Мутный свет проникал сквозь затянутые тканью окна небольшого, тесного экипажа. Напротив нее сидел человек в глубоком капюшоне, скрывающем лицо. Он неподвижно смотрел в окно, словно статуя.
В голове Иоганны промелькнула радостная мысль: это он! Гражданин! Он пришел за ней! Но горло сжимал спазм, не давая произнести ни слова. Лишь тихий, хриплый стон сорвался с ее губ.
Человек медленно повернул голову. Тень от капюшона все еще скрывала его черты.
— Вы очнулись? — спросил он низким, глухим голосом. — Это хорошо.
— Кто… кто вы? — с трудом выдавила из себя Иоганна, чувствуя, как слабость волнами накатывает на нее.
— Мое имя вам ни о чем не скажет, — ответил незнакомец, — и вам нет необходимости его знать. Я представляю интересы вашего благодетеля.

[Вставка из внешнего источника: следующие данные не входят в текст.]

(** From every state with a sound cache, [m] returns [a] and leaves one. *)
Definition yields {A} (m : M (C := C) A) (a : A) : Prop :=
  ∀ s, sound (session_cache s) → ∃ s', m s = Returned a s' ∧ sound (session_cache s').

Lemma yields_ret {A} (a : A) : yields (mret a) a.
Proof. intros s Hs. by exists s. Qed.

Lemma yields_bind {A B} (m : M A) (k : A → M B) a b : yields m a → yields (k a) b → yields (m ≫= k) b.
Proof.
  intros Hm Hk s Hs. destruct (Hm s Hs) as (s1 & Hr & Hs1). rewrite (bind_run _ _ _ _ _ Hr). by apply Hk.
Qed.

Lemma yields_ask {A} (call : nat → A) a : (∀ t, call t = a) → yields (ask call) a.
Proof. intros Hc s Hs. unfold ask. rewrite Hc. by eexists. Qed.

Lemma yields_lift {A} (r : result TeamLocalOnlyReason A) a : r = Ok a → yields (lift_result r) a.
Proof. intros -> s Hs. by exists s. Qed.

Lemma yields_or_io {A} (a : A) operation path : yields (or_io (Some a) operation path) a.
Proof. by apply yields_lift. Qed.

Lemma yields_stats f : yields (with_stats f) ().
Proof. intros s Hs. by eexists. Qed.

Lemma yields_metadata path operation m : (∀ t, host_metadata t path = Some m) →
  yields (metadata path operation) m.
Proof. intros Hm. eapply yields_bind; [by apply yields_ask|apply yields_or_io]. Qed.

Lemma yields_link_metadata path operation m : (∀ t, host_symlink_metadata t path = Ok m) →
  yields (link_metadata path operation) m.
Proof. intros Hm. eapply yields_bind; [by apply yields_ask|apply yields_or_io]. Qed.

Lemma yields_record identity : yields
  (record_digest identity (portable_file_content_hasher (content_of identity))) ().
Proof.
  intros s Hs. unfold record_digest. destruct (FileIdentity_is_valid identity); eexists; (split; [done|]); cbn.
  - by apply record_sound.
  - done.
Qed.

#[local] Hint Resolve yields_ret yields_ask yields_lift yields_or_io yields_stats yields_metadata
  yields_link_metadata yields_record : walk.

Lemma yields_lookup identity s : sound (session_cache s) → ∃ answer s1,
  lookup_digest identity s = Returned answer s1 ∧ sound (session_cache s1) ∧
  ∀ d, answer = Some d → d = portable_file_content_hasher (content_of identity).
Proof.
  intros Hs. unfold lookup_digest. destruct (FileIdentity_is_valid _); [|by exists None, s].
  destruct (cache_lookup _ _) as [answer c'] eqn:Hk.
  destruct (lookup_sound _ _ _ _ Hs Hk) as [Hs' Ha]. eexists _, _; (split; [done|]). auto.
Qed.

(** A file, whether its digest is cached or not. *)
Lemma yields_file path m content : presents_file content_of path m content →
  yields (stable_file_digest path m) (portable_file_content_hasher content, len content).
Proof.
  intros (Hf & _ & _ & Hl & Hmax & Hc & Hm & file & chunks & Hopen & Hmeta & Hread & Hcat & Hne) s Hs.
  unfold stable_file_digest. rewrite Hl, (proj2 (Z.ltb_ge _ _)) by done. cbv zeta.
  destruct (yields_lookup (FileIdentity_from_metadata m) s Hs) as (answer & s1 & Hr & Hs1 & Ha).
  rewrite Hc in Ha.
  rewrite (bind_run _ _ _ _ _ Hr). destruct answer as [digest|].
  - rewrite (Ha _ eq_refl). revert s1 Hr Hs1. intros s1 _. revert s1. change (yields (cached_file_digest path m
      (portable_file_content_hasher content)) (portable_file_content_hasher content, len content)).
    unfold cached_file_digest. do 5 (eapply yields_bind; [eauto with walk|]).
    rewrite Hf, same_epoch_refl. cbn [negb orb]. rewrite <- Hl. eapply yields_bind; auto with walk.
  - clear Ha Hr. revert s1 Hs1. change (yields (hashed_file_digest path m (FileIdentity_from_metadata m))
      (portable_file_content_hasher content, len content)).
    unfold hashed_file_digest. do 4 (eapply yields_bind; [eauto with walk|]).
    rewrite Hf, same_epoch_refl. cbn [negb orb]. do 2 (eapply yields_bind; [eauto with walk|]).
    + apply yields_lift. apply read_loop_chunks; [done| |done]. by rewrite Hcat.
    + rewrite Hcat. cbn [app]. do 3 (eapply yields_bind; [eauto with walk|]).
      rewrite Hl, Z.add_0_l, Z.eqb_refl, same_epoch_refl. cbn [negb orb].
      pose proof (yields_record (FileIdentity_from_metadata m)) as Hrecord. rewrite Hc in Hrecord.
      eapply yields_bind; [exact Hrecord|]. eapply yields_bind; auto with walk.
Qed.

(** ** Directories *)

Context (root : list Z) (argv_index : nat) (l : TreeTraversalLimits) (Hl : limits_wf l).

Lemma yields_children path m stream f ns discovered : presents_directory path m stream →
  names_of stream f → placed root path ns → 0 <= discovered →
  len stream <= max_directory_entries l → discovered + len stream <= max_discovered_entries l →
  yields (read_bounded_children root path discovered l) (children_of path ns f, discovered + len stream).
Proof.
  intros (_ & _ & _ & _ & Hread) (Hu & Hnames & Hf) Hpl Hd Hm1 Hm2. unfold read_bounded_children.
  do 2 (eapply yields_bind; [eauto with walk|]).
  eapply yields_bind; [by apply yields_lift, collect_names_all|]. cbv beta iota zeta.
  eapply yields_bind; [|apply yields_ret]. apply yields_lift. unfold children_of. rewrite Hnames in *.
  apply tree_children_names; [done| |done]. by rewrite stable_sort_Permutation.
Qed.

Lemma placed_not_root path ns name : placed root path (ns ++ [name]) → components path ≠ components root.
Proof.
  intros (_ & Hc & _) He. rewrite Hc in He. apply (f_equal length) in He.
  rewrite length_app, length_fmap, length_app in He. cbn in He. lia.
Qed.

Lemma yields_step action actions w k r next w' :
  yields (tree_step root argv_index l action actions w) (next, w') →
  yields (tree_loop k root argv_index l next w') r →
  yields (tree_loop (S k) root argv_index l (action :: actions) w) r.
Proof. intros Hs Hk. cbn [tree_loop]. by eapply yields_bind. Qed.

Lemma step_entry child m d rest w : (∀ t, host_symlink_metadata t (child_path child) = Ok m) →
  is_link m = false → 0 <= walk_entries w → walk_entries w + 1 <= max_observed_entries l → ∀ r,
  yields (if is_dir m then
      if max_depth l <? d then mthrow (ResourceLimit "tree_depth")
      else
        let w := put (put_u8 1 ++ put_bytes (child_relative child))
                   (mkWalk (walk_hashed w) (walk_entries w + 1) (walk_bytes w) (walk_discovered w)) in
        before ← metadata (child_path child) "inspect tree directory";
        if negb (is_dir before) then mthrow ConcurrentFilesystemMutation
        else
          '(children, discovered) ←
            read_bounded_children root (child_path child) (walk_discovered w) l;
          let w := mkWalk (walk_hashed w) (walk_entries w) (walk_bytes w) discovered in
          mret (push_children children (d + 1) (ExitDirectory (child_path child) before :: rest), w)
    else if is_file m then
      projected ← lift_result (ok_or (u64_checked_add (walk_bytes w) (meta_len m))
                                 (ResourceLimit "tree_bytes"));
      if max_tree_bytes l <? projected then mthrow (ResourceLimit "tree_bytes")
      else
        '(digest, size) ← stable_file_digest (child_path child) m;
        if negb (size =? meta_len m) then mthrow ConcurrentFilesystemMutation
        else
          let w := mkWalk (walk_hashed w) (walk_entries w + 1) projected (walk_discovered w) in
          mret (rest, put (put_u8 3 ++ put_bytes (child_relative child) ++ digest ++ put_u64 size) w)
    else mthrow (UnsupportedFileType argv_index)) r →
  yields (tree_step root argv_index l (Visit child d) rest w) r.
Proof.
  intros Hm Hlink Hw0 Hw r Hr. cbn [tree_step]. eapply yields_bind; [eauto with walk|]. rewrite Hlink.
  destruct Hl as (_ & _ & Ho & _). eapply yields_bind.
  - apply yields_lift. rewrite (proj2 (u64_checked_add_Some _ _ _)) by (split; [done|lia]). done.
  - cbv zeta. cbn [walk_hashed walk_entries walk_bytes walk_discovered].
    rewrite (proj2 (Z.ltb_ge _ _)) by done. exact Hr.
Qed.

Lemma step_file child m content d rest w : presents_file content_of (child_path child) m content →
  0 <= walk_entries w → walk_entries w + 1 <= max_observed_entries l →
  0 <= walk_bytes w → walk_bytes w + len content <= max_tree_bytes l →
  yields (tree_step root argv_index l (Visit child d) rest w)
    (rest, mkWalk (walk_hashed w ++ put_u8 3 ++ put_bytes (child_relative child)
                     ++ portable_file_content_hasher content ++ put_u64 (len content))
             (walk_entries w + 1) (walk_bytes w + len content) (walk_discovered w)).
Proof.
  intros Hp Hw0 Hw Hb0 Hb. pose proof Hp as (Hf & Hd & Hlink & Hlen & _ & _ & Hm & _).
  eapply step_entry; [done..|]. rewrite Hd, Hf, Hlen. destruct Hl as (_ & _ & _ & Ht).
  eapply yields_bind.
  { apply yields_lift. rewrite (proj2 (u64_checked_add_Some _ _ _)) by (split; [done|lia]). done. }
  cbv beta. rewrite (proj2 (Z.ltb_ge _ _)) by done.
  eapply yields_bind; [by apply yields_file|]. cbv beta iota zeta. rewrite Z.eqb_refl. apply yields_ret.
Qed.

Lemma step_directory child m stream f ns d rest w :
  presents_directory (child_path child) m stream → names_of stream f → placed root (child_path child) ns →
  d <= max_depth l → len stream <= max_directory_entries l →
  0 <= walk_entries w → walk_entries w + 1 <= max_observed_entries l →
  0 <= walk_discovered w → walk_discovered w + len stream <= max_discovered_entries l →
  yields (tree_step root argv_index l (Visit child d) rest w)
    (push_children (children_of (child_path child) ns f) (d + 1) (ExitDirectory (child_path child) m :: rest),
     mkWalk (walk_hashed w ++ put_u8 1 ++ put_bytes (child_relative child)) (walk_entries w + 1)
       (walk_bytes w) (walk_discovered w + len stream)).
Proof.
  intros Hp Hnames Hpl Hdepth Hs Hw0 Hw Hd0 Hd. pose proof Hp as (Hdir & Hlink & Hm & Hm' & _).
  eapply step_entry; [done..|]. rewrite Hdir, (proj2 (Z.ltb_ge _ _)) by done. cbv zeta.
  eapply yields_bind; [eauto with walk|]. rewrite Hdir. cbn [negb].
  eapply yields_bind; [by eapply yields_children|]. apply yields_ret.
Qed.

Lemma step_exit path ns name m rest w : placed root path (ns ++ [name]) →
  (∀ t, host_metadata t path = Some m) →
  yields (tree_step root argv_index l (ExitDirectory path m) rest w) (rest, put (put_u8 2) w).
Proof.
  intros Hpl Hm. cbn [tree_step]. eapply yields_bind; [eauto with walk|].
  rewrite same_epoch_refl, bool_decide_eq_false_2 by (by eapply placed_not_root). apply yields_ret.
Qed.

— Когда… когда я увижу Гражданина? — с тревогой в голосе спросила Иоганна.
— Никогда, — сухо отрезал попутчик, снова отворачиваясь к окну. — По крайней мере, в этой жизни. Его… казнили после мятежа.
Слова ударили Иоганну, словно молотком по вискам. Казнили… Гражданина… нет… Этого не может быть! Мир вокруг нее поплыл, краски померкли.
— Тогда… кто… кто мой благодетель? — прошептала она, с трудом сдерживая слезы.
— Скоро вы узнаете, — последовал короткий ответ.
Долгая, тягостная пауза повисла в воздухе, нарушаемая лишь скрипом колес и цоканьем копыт.
— Куда… куда мы едем? — наконец спросила Иоганна, пытаясь сосредоточиться.
— В Париж.
— Сколько… сколько еще?
— Пару дней.
Больше они не разговаривали. Иоганна закрыла глаза, пытаясь справиться с душевной болью. Казнили… Это слово било молотом в ее голове, не давая покоя. Мысли вихрем кружились в ее сознании. Кто этот таинственный благодетель? Зачем ее везут в Париж? Что ее ждет? Ответы на эти вопросы терялись в тумане неизвестности, и от этого становилось еще страшнее. Дорога в Париж превратилась в турне в неизвестность, полное тревоги и неопределенности.
*****
Граф Каменский, утонув в глубоком кожаном кресле, смотрел на огонь, пляшущий в камине. Пламя отбрасывало причудливые тени на стены его парижского поместья, но взгляд графа был прикован к портрету, висевшему над каминной полкой.
На портрете была изображена девушка неземной красоты. Ее лицо, словно выточенное из фарфора, обрамляли локоны цвета воронова крыла, ниспадающие мягкими волнами на плечи. Большие, темные глаза, казалось, смотрели прямо в душу, а на губах играла легкая, загадочная улыбка. Ее изящная фигура, облаченная в пышное платье из голубого шелка, напоминала изгибы хрупкой статуэтки. Это была красота, от которой перехватывало дыхание, красота, перед которой невозможно было устоять.